Large language models are increasingly used in scientific domains, especially for molecular understanding and analysis. However, existing models are affected by hallucination issues, resulting in errors in drug design and utilization. In this paper, we first analyze the sources of hallucination in LLMs for molecular comprehension tasks, specifically the knowledge shortcut phenomenon observed in the PubChem dataset. To evaluate hallucination in molecular comprehension tasks with computational efficiency, we introduce \textbf{Mol-Hallu}, a novel free-form evaluation metric that quantifies the degree of hallucination based on the scientific entailment relationship between generated text and actual molecular properties. Utilizing the Mol-Hallu metric, we reassess and analyze the extent of hallucination in various LLMs performing molecular comprehension tasks. Furthermore, the Hallucination Reduction Post-processing stage~(HRPP) is proposed to alleviate molecular hallucinations, Experiments show the effectiveness of HRPP on decoder-only and encoder-decoder molecular LLMs.

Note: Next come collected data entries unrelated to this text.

(* ===== verification/GradFns.v ===== *)
(** * The gradient functions of the visual-understanding notebook

    A gradient function receives the list of stage outputs of the
    network and calls [output[k].backward(seed)] once.  It is modelled as
    the call it makes: the stage [k] and the [seed], or the exception it
    raises before.  [default_grad_fn] (lines 1274-1276) seeds stage
    [layer = 2] with its own activation; [my_grad_fn] (1430-1446) seeds it
    with, at every spatial location, the guide's feature vector of
    largest dot product ([torch.matmul], [argmax], advanced indexing,
    [view]); [my_grad_fn2] (1500-1507) seeds the classification stage 4
    with a one-hot vector on the classes 153 and 281. *)

From S2P Require Import Prelude Fl Tensor Autograd.
Import Fl Tensor Autograd.

Module GradFns.

(** [layer = 2] *)
Definition layer : nat := 2.

(** [output[layer].backward(output[layer])] *)
Definition default_grad_fn (output : list tensor3) : result (nat * tensor3) :=
  match nth_error output layer with
  | Some o => Ok (layer, o)
  | None => Err IndexError
  end.

(** ** [my_grad_fn] *)

(** [t.view(t.shape[0], -1)] *)
Definition view2 (t : tensor3) : list (list fl) := map (@concat fl) t.

(** [n] rows of [w] values *)
Fixpoint chunks (w n : nat) (l : list fl) : list (list fl) :=
  match n with
  | O => []
  | S n' => firstn w l :: chunks w n' (skipn w l)
  end.

(** [m.view(shape)] for [shape = (c, h, w)] *)
Definition view3 (h w : nat) (m : list (list fl)) : tensor3 := map (chunks w h) m.

Definition dot (u v : list fl) : fl := sum_list (map2 mul u v).

(** [x] replaces [best] as the running maximum of [argmax]: it is NaN,
    or larger; the first NaN is kept. *)
Definition beats (x best : fl) : bool :=
  match best, x with
  | NaN, _ => false
  | _, NaN => true
  | _, _ => negb (leb x best)
  end.

Fixpoint argmax_from (l : list fl) (i : nat) (best : fl) (bi : nat) : nat :=
  match l with
  | [] => bi
  | x :: l' => if beats x best then argmax_from l' (S i) x i
               else argmax_from l' (S i) best bi
  end.

(** [argmax] of a row: the index of the first maximal value; an empty
    row raises. *)
Definition argmax (l : list fl) : result nat :=
  match l with
  | [] => Err EmptyReduction
  | x :: l' => Ok (argmax_from l' 1 x 0)
  end.

(** The body of [my_grad_fn] for the stage output [o] and the guide [g]:
    [o.view(C, -1)], [g.view(C', -1)], [r = torch.matmul(o.t(), g)]
    (inner dimensions must agree), [r = g[:, r.argmax(1)]],
    [r.view(shape)]. *)
Definition guided_seed (o g : tensor3) : result tensor3 :=
  let om := view2 o in
  let gm := view2 g in
  if negb (Nat.eqb (length om) (length gm)) then Err ShapeMismatch else
  let r := map (fun oi => map (dot oi) (transpose (length (hd [] gm)) gm))
               (transpose (length (hd [] om)) om) in
  let* idx := mapM argmax r in
  let sel := map (fun grow => map (fun j => nth j grow NaN) idx) gm in
  Ok (view3 (length (hd [] o)) (length (hd [] (hd [] o))) sel).

(** [my_grad_fn] with the guide [guide = model(data)] it closes over. *)
Definition my_grad_fn (guide output : list tensor3) : result (nat * tensor3) :=
  match nth_error output 2 with
  | None => Err IndexError
  | Some o =>
      match nth_error guide 2 with
      | None => Err IndexError
      | Some g => let* r := guided_seed o g in Ok (2, r)
      end
  end.

(** ** [my_grad_fn2] *)

(** [l[i] = v]; an index out of range raises. *)
Definition setitem {A} (l : list A) (i : nat) (v : A) : result (list A) :=
  if Nat.ltb i (length l) then Ok (firstn i l ++ v :: skipn (S i) l) else Err IndexError.

(** [grad_ = torch.zeros(1000, 1, 1)]; [grad_[153] = 1]; [grad_[281] = 1];
    [output[4].backward(grad_)] *)
Definition my_grad_fn2 (output : list tensor3) : result (nat * tensor3) :=
  let grad_ := repeat [[Fin 0]] 1000 in
  let* grad_ := setitem grad_ 153 [[Fin 1]] in
  let* grad_ := setitem grad_ 281 [[Fin 1]] in
  match nth_error output 4 with
  | None => Err IndexError
  | Some _ => Ok (4, grad_)
  end.

(** ** [argmax] refines "the first index of a maximum" *)

Definition not_nan (x : fl) : Prop := x <> NaN.

(** The reference: [i] is the first index of a maximal value of [l]. *)
Definition is_first_max (l : list fl) (i : nat) : Prop :=
  i < length l /\
  (forall j, j < length l -> leb (nth j l NaN) (nth i l NaN) = true) /\
  (forall j, j < i -> leb (nth i l NaN) (nth j l NaN) = false).

Lemma beats_num (x best : fl) :
  x <> NaN -> best <> NaN -> beats x best = negb (leb x best).
Proof. destruct x, best; simpl; congruence. Qed.

Lemma nth_snoc_lt (pre : list fl) x j : j < length pre -> nth j (pre ++ [x]) NaN = nth j pre NaN.
Proof. apply app_nth1. Qed.

Lemma nth_snoc_eq (pre : list fl) x : nth (length pre) (pre ++ [x]) NaN = x.
Proof. rewrite app_nth2, Nat.sub_diag by lia. reflexivity. Qed.

Lemma lt_snoc (pre : list fl) x j : j < length (pre ++ [x]) -> j < length pre \/ j = length pre.
Proof. rewrite length_app; simpl. lia. Qed.

(** A new element no larger than the maximum keeps its index. *)
Lemma first_max_keep (pre : list fl) x bi :
  is_first_max pre bi -> leb x (nth bi pre NaN) = true -> is_first_max (pre ++ [x]) bi.
Proof.
  intros [Hlt [Hge Hfirst]] Hx. repeat split.
  - rewrite length_app; simpl; lia.
  - intros j Hj. rewrite (nth_snoc_lt pre x bi) by lia.
    destruct (lt_snoc pre x j Hj) as [Hj1 | ->]; [rewrite nth_snoc_lt; auto|].
    rewrite nth_snoc_eq; auto.
  - intros j Hj. rewrite !nth_snoc_lt by lia. auto.
Qed.

(** A new element larger than the maximum is the new first maximum. *)
Lemma first_max_new (pre : list fl) x bi :
  Forall not_nan (pre ++ [x]) ->
  is_first_max pre bi -> leb x (nth bi pre NaN) = false ->
  is_first_max (pre ++ [x]) (length pre).
Proof.
  intros Hn [Hlt [Hge Hfirst]] Hx. rewrite Forall_forall in Hn.
  assert (Hxn : x <> NaN) by (apply Hn, in_or_app; simpl; auto).
  assert (Hbn : nth bi pre NaN <> NaN) by (apply Hn, in_or_app; left; apply nth_In; auto).
  pose proof (leb_total _ _ Hxn Hbn Hx) as Hbx.
  unfold is_first_max. rewrite nth_snoc_eq. repeat split.
  - rewrite length_app; simpl; lia.
  - intros j Hj. destruct (lt_snoc pre x j Hj) as [Hj1 | ->].
    + rewrite nth_snoc_lt by lia. eapply leb_trans; eauto.
    + rewrite nth_snoc_eq. apply leb_refl; auto.
  - intros j Hj. rewrite nth_snoc_lt by lia.
    destruct (leb x (nth j pre NaN)) eqn:E; auto.
    rewrite (leb_trans _ _ _ E (Hge j Hj)) in Hx. discriminate.
Qed.

Lemma argmax_from_spec (l pre : list fl) (bi : nat) :
  Forall not_nan (pre ++ l) -> is_first_max pre bi ->
  is_first_max (pre ++ l) (argmax_from l (length pre) (nth bi pre NaN) bi).
Proof.
  revert pre bi. induction l as [|x l IH]; intros pre bi Hn Hp.
  { simpl. rewrite app_nil_r. exact Hp. }
  replace (pre ++ x :: l) with ((pre ++ [x]) ++ l) in *
    by (rewrite <- app_assoc; reflexivity).
  cbn [argmax_from].
  assert (Hall := Hn). apply Forall_app in Hall as [Hpx _].
  assert (Hxn : x <> NaN).
  { rewrite Forall_forall in Hpx. apply Hpx, in_or_app. simpl; auto. }
  assert (Hbn : nth bi pre NaN <> NaN).
  { rewrite Forall_forall in Hpx. apply Hpx, in_or_app. left. apply nth_In, Hp. }
  rewrite beats_num by auto. destruct (leb x (nth bi pre NaN)) eqn:E; simpl.
  - replace (S (length pre)) with (length (pre ++ [x])) by (rewrite length_app; simpl; lia).
    rewrite <- (nth_snoc_lt pre x bi) by apply Hp.
    apply IH; auto. apply first_max_keep; auto.
  - replace (S (length pre)) with (length (pre ++ [x])) by (rewrite length_app; simpl; lia).
    pose proof (IH (pre ++ [x]) (length pre) Hn (first_max_new pre x bi Hpx Hp E)) as H.
    rewrite nth_snoc_eq in H. exact H.
Qed.

Lemma first_max_unique (l : list fl) i j : is_first_max l i -> is_first_max l j -> i = j.
Proof.
  intros [Hi [Hgi Hfi]] [Hj [Hgj Hfj]].
  destruct (Nat.lt_total i j) as [H|[H|H]]; auto.
  - specialize (Hfj i H). rewrite Hgi in Hfj by auto. discriminate.
  - specialize (Hfi j H). rewrite Hgj in Hfi by auto. discriminate.
Qed.

Lemma first_max_single (x : fl) : x <> NaN -> is_first_max [x] 0.
Proof.
  intros Hx. split; [simpl; lia|split].
  - intros [|j] Hj; simpl in *; [apply leb_refl; auto|lia].
  - intros j Hj; lia.
Qed.

(** For a row without NaN, [argmax] returns exactly the first index of a
    maximal value: the implementation refines the reference
    [is_first_max], which has at most one solution. *)
Theorem argmax_first_max (l : list fl) (i : nat) :
  l <> [] -> Forall not_nan l -> (argmax l = Ok i <-> is_first_max l i).
Proof.
  intros Hne Hn. destruct l as [|x l']; [congruence|].
  assert (Hx : x <> NaN) by (inversion Hn; auto).
  pose proof (argmax_from_spec l' [x] 0 Hn (first_max_single x Hx)) as H. simpl in H.
  split.
  - intros E. injection E as <-. exact H.
  - intros Hi. simpl. f_equal. eapply first_max_unique; eauto.
Qed.

(** ** The one-hot seed of [my_grad_fn2] *)

Lemma setitem_spec {A} (l : list A) (i : nat) (v : A) :
  i < length l ->
  exists l', setitem l i v = Ok l' /\ length l' = length l /\
    forall j d, nth j l' d = if Nat.eqb j i then v else nth j l d.
Proof.
  intros Hi. unfold setitem. apply Nat.ltb_lt in Hi as Hb. rewrite Hb.
  eexists; split; [reflexivity|]. apply Nat.ltb_lt in Hb.
  assert (Hf : length (firstn i l) = i) by (rewrite length_firstn; lia).
  split.
  { rewrite length_app, Hf. cbn [length]. rewrite length_skipn. lia. }
  intros j d. destruct (Nat.lt_total j i) as [Hj|[->|Hj]].
  - rewrite app_nth1 by lia. rewrite nth_firstn.
    replace (j <? i) with true by (symmetry; apply Nat.ltb_lt; lia).
    replace (j =? i) with false by (symmetry; apply Nat.eqb_neq; lia). reflexivity.
  - rewrite app_nth2 by lia. rewrite Hf, Nat.sub_diag, Nat.eqb_refl. reflexivity.
  - rewrite app_nth2 by lia. rewrite Hf.
    replace (j - i) with (S (j - S i)) by lia. cbn [nth]. rewrite nth_skipn.
    replace (j =? i) with false by (symmetry; apply Nat.eqb_neq; lia).
    f_equal. lia.
Qed.

(** [my_grad_fn2] seeds the classification stage with ones exactly at
    the classes 153 and 281 and zeros at the 998 others. *)
Theorem my_grad_fn2_seed (output : list tensor3) :
  5 <= length output ->
  exists seed, my_grad_fn2 output = Ok (4, seed) /\ length seed = 1000 /\
    forall i, i < 1000 ->
      nth i seed [] = if (i =? 153) || (i =? 281) then [[Fin 1]] else [[Fin 0]].
Proof.
  intros H. unfold my_grad_fn2.
  destruct (setitem_spec (repeat [[Fin 0]] 1000) 153 [[Fin 1]]) as [l1 [E1 [L1 N1]]].
  { rewrite repeat_length. lia. }
  rewrite E1. cbn [bind].
  destruct (setitem_spec l1 281 [[Fin 1]]) as [l2 [E2 [L2 N2]]].
  { rewrite L1, repeat_length. lia. }
  rewrite E2. cbn [bind].
  destruct (nth_error output 4) eqn:E4; [|apply nth_error_None in E4; lia].
  exists l2. split; [reflexivity|]. split; [rewrite L2, L1; apply repeat_length|].
  intros i Hi. rewrite N2, N1, nth_repeat_lt by exact Hi.
  destruct (i =? 153), (i =? 281); reflexivity.
Qed.

(** ** The guided seed *)

Lemma chunks_shape (h w : nat) (l : list fl) :
  length l = h * w -> map (@length fl) (chunks w h l) = repeat w h.
Proof.
  revert l; induction h as [|h IH]; intros l Hl; simpl; f_equal.
  - rewrite length_firstn. lia.
  - apply IH. rewrite length_skipn. lia.
Qed.

(** The seed of [my_grad_fn] has the shape of the stage output, so that
    [output[layer].backward(r)] accepts it. *)
Theorem guided_seed_shape (o g s : tensor3) (c h w : nat) :
  has_shape c h w o -> guided_seed o g = Ok s -> has_shape c h w s.
Proof.
  rewrite has_shape_iff. intros [Ho Hch] E. unfold guided_seed in E.
  destruct (negb (length (view2 o) =? length (view2 g))) eqn:Ec; [discriminate|].
  apply negb_false_iff, Nat.eqb_eq in Ec. inv_ok.
  set (sel := map (fun grow => map (fun j => nth j grow NaN) a) (view2 g)).
  assert (Hrows : Forall (fun r => length r = h * w) (view2 o)).
  { unfold view2. apply Forall_map. eapply Forall_impl; [|exact Hch].
    intros ch [Eh Hr]. apply length_concat_rect; auto. }
  assert (Hidx : o <> [] -> length a = h * w).
  { intros Hne. apply mapM_length in Ha. rewrite Ha, length_map.
    destruct o as [|ch o']; [congruence|].
    assert (E0 : length (hd [] (view2 (ch :: o'))) = h * w)
      by (inversion Hrows; assumption).
    rewrite E0. apply length_transpose. exact Hrows. }
  assert (Hsel : Forall (fun row => map (@length fl)
                   (chunks (length (hd [] (hd [] o))) (length (hd [] o)) row) = repeat w h) sel).
  { unfold sel. apply Forall_forall. intros row Hrow.
    destruct o as [|ch o'].
    { unfold view2 in Ec. simpl in Ec. destruct g; simpl in Ec; [|discriminate].
      contradiction. }
    assert (Hne : ch :: o' <> []) by discriminate.
    inversion Hch as [|? ? [Eh Hr] _].
    destruct ch as [|r0 ch'].
    - simpl in Eh. subst h. reflexivity.
    - inversion Hr as [|? ? Er0 _].
      change (length (hd [] (hd [] ((r0 :: ch') :: o')))) with (length r0).
      change (length (hd [] ((r0 :: ch') :: o'))) with (length (r0 :: ch')).
      rewrite Er0, Eh. apply chunks_shape. apply in_map_iff in Hrow as [grow [<- _]].
      rewrite length_map. apply Hidx, Hne. }
  apply has_shape_iff. unfold view3. rewrite length_map. split.
  - unfold sel, view2 in *. rewrite !length_map in *. lia.
  - apply Forall_map. eapply Forall_impl; [|exact Hsel]. simpl. intros row Er.
    rewrite <- (length_map (@length fl)), Er, repeat_length. split; auto.
    apply map_eq_repeat_Forall in Er as [_ Er]. exact Er.
Qed.

Lemma setitem_Forall {A} (P : A -> Prop) (l l' : list A) (i : nat) (v : A) :
  setitem l i v = Ok l' -> Forall P l -> P v -> Forall P l' /\ length l' = length l.
Proof.
  unfold setitem. destruct (Nat.ltb_spec i (length l)) as [Hi|]; intros E; [|discriminate].
  injection E as <-. intros H Hv.
  change (match l with [] => [] | _ :: l0 => skipn i l0 end) with (skipn (S i) l).
  split; [auto with dev|]. rewrite length_app, length_firstn, length_cons, length_skipn. lia.
Qed.

(** The seed of [my_grad_fn2] is a 1000 x 1 x 1 tensor for stage 4. *)
Lemma my_grad_fn2_shape (output : list tensor3) (k : nat) (s : tensor3) :
  my_grad_fn2 output = Ok (k, s) ->
  k = 4 /\ has_shape 1000 1 1 s /\ exists o, nth_error output 4 = Some o.
Proof.
  unfold my_grad_fn2. intros E. inv_ok.
  destruct (nth_error output 4) as [o|] eqn:E4; [|discriminate]. injection E as <- <-.
  set (P := fun ch : list (list fl) => length ch = 1 /\ Forall (fun r => length r = 1) ch).
  assert (HP1 : P [[Fin 1]]) by (split; auto).
  assert (H0 : Forall P (repeat [[Fin 0]] 1000)) by (apply Forall_repeat; split; auto).
  destruct (setitem_Forall P _ _ _ _ Ha H0 HP1) as [H1 L1].
  destruct (setitem_Forall P _ _ _ _ Ha0 H1 HP1) as [H2 L2].
  split; [reflexivity|]. split; [|eauto]. apply has_shape_iff. split; [|exact H2].
  rewrite L2, L1. apply repeat_length.
Qed.

(** ** Witnesses *)

Lemma argmax_first_max_witness : is_first_max [Fin 1; Fin 3; Fin 3; Fin 2] 1.
Proof.
  apply (proj1 (argmax_first_max [Fin 1; Fin 3; Fin 3; Fin 2] 1 ltac:(discriminate)
    ltac:(repeat constructor; discriminate))).
  reflexivity.
Defined.

Lemma my_grad_fn2_seed_witness :
  exists seed, my_grad_fn2 [[]; []; []; []; []] = Ok (4, seed) /\ length seed = 1000 /\
    forall i, i < 1000 ->
      nth i seed [] = if (i =? 153) || (i =? 281) then [[Fin 1]] else [[Fin 0]].
Proof. apply my_grad_fn2_seed. simpl. lia. Defined.

(** A stage output with two channels on a 2 x 2 grid. *)
Definition feat_2x2 : tensor3 :=
  [[[Fin 1; Fin 0]; [Fin 2; Fin 1]]; [[Fin 0; Fin 3]; [Fin 1; Fin 1]]].

Lemma guided_seed_shape_witness :
  match guided_seed feat_2x2 feat_2x2 with
  | Ok s => has_shape 2 2 2 s
  | Err _ => False
  end.
Proof.
  destruct (guided_seed feat_2x2 feat_2x2) as [s|e] eqn:E.
  - exact (guided_seed_shape feat_2x2 feat_2x2 s 2 2 2 eq_refl E).
  - vm_compute in E. discriminate.
Defined.

End GradFns.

Our findings provide critical insights into mitigating hallucination and improving the reliability of LLMs in scientific applications.

Paper Structure

This paper contains 24 sections, 10 equations, 4 figures, 4 tables.

Figures (4)

  • Figure 1: (1) The top figure shows the scoring curves of Mol-Hallu v.s. traditional metrics (BLEU, ROUGE, METEOR) across varying degrees of hallucination. ${H}:n$ indicates that samples contain $n$ counterfactual errors, Mol-Hallu imposes an exponential penalty on hallucination errors in text., whereas traditional metrics fail to evaluate biochemical hallucination in texts reasonably. (2) The bottom figure proposes a biochemical sample that suffers severe hallucination (red are counterfactual entities) as an example. Mol-Hallu precisely reflects the hallucination degree in scientific texts compared to traditional metrics.
  • Figure 2: Experiments demonstrate that in both decoder-only LLMs and encoder-decoder LLMs, molecule masking attacking has little impact while drug masking and distracting attackings lead to substantial decrease. This indicates that the knowledge shortcut prompts LLMs to establish alignment between molecular properties and drug names instead of molecular structures, thereby deviating from the goal of molecular comprehension.
  • Figure 3: The pipeline of entity preference dataset and our hallucination-reduction post-processing stage. The entity preference dataset is generated by removing bio-knowledge shortcuts and replacing entities with hallucinations. Then we apply the entity preference dataset for scientific-entity hallucination alleviation during the HRPP stage.
  • Figure 4: Hallucination Distribution Comparison. We visualize the distributions of hallucination entity numbers between molecular LLMs (MolT5, Llama-3.1) and their de-hallucination versions. Our HRPP effectively mitigates the frequent occurrence of hallucinations in cases, shifting the distribution peak closer to 0.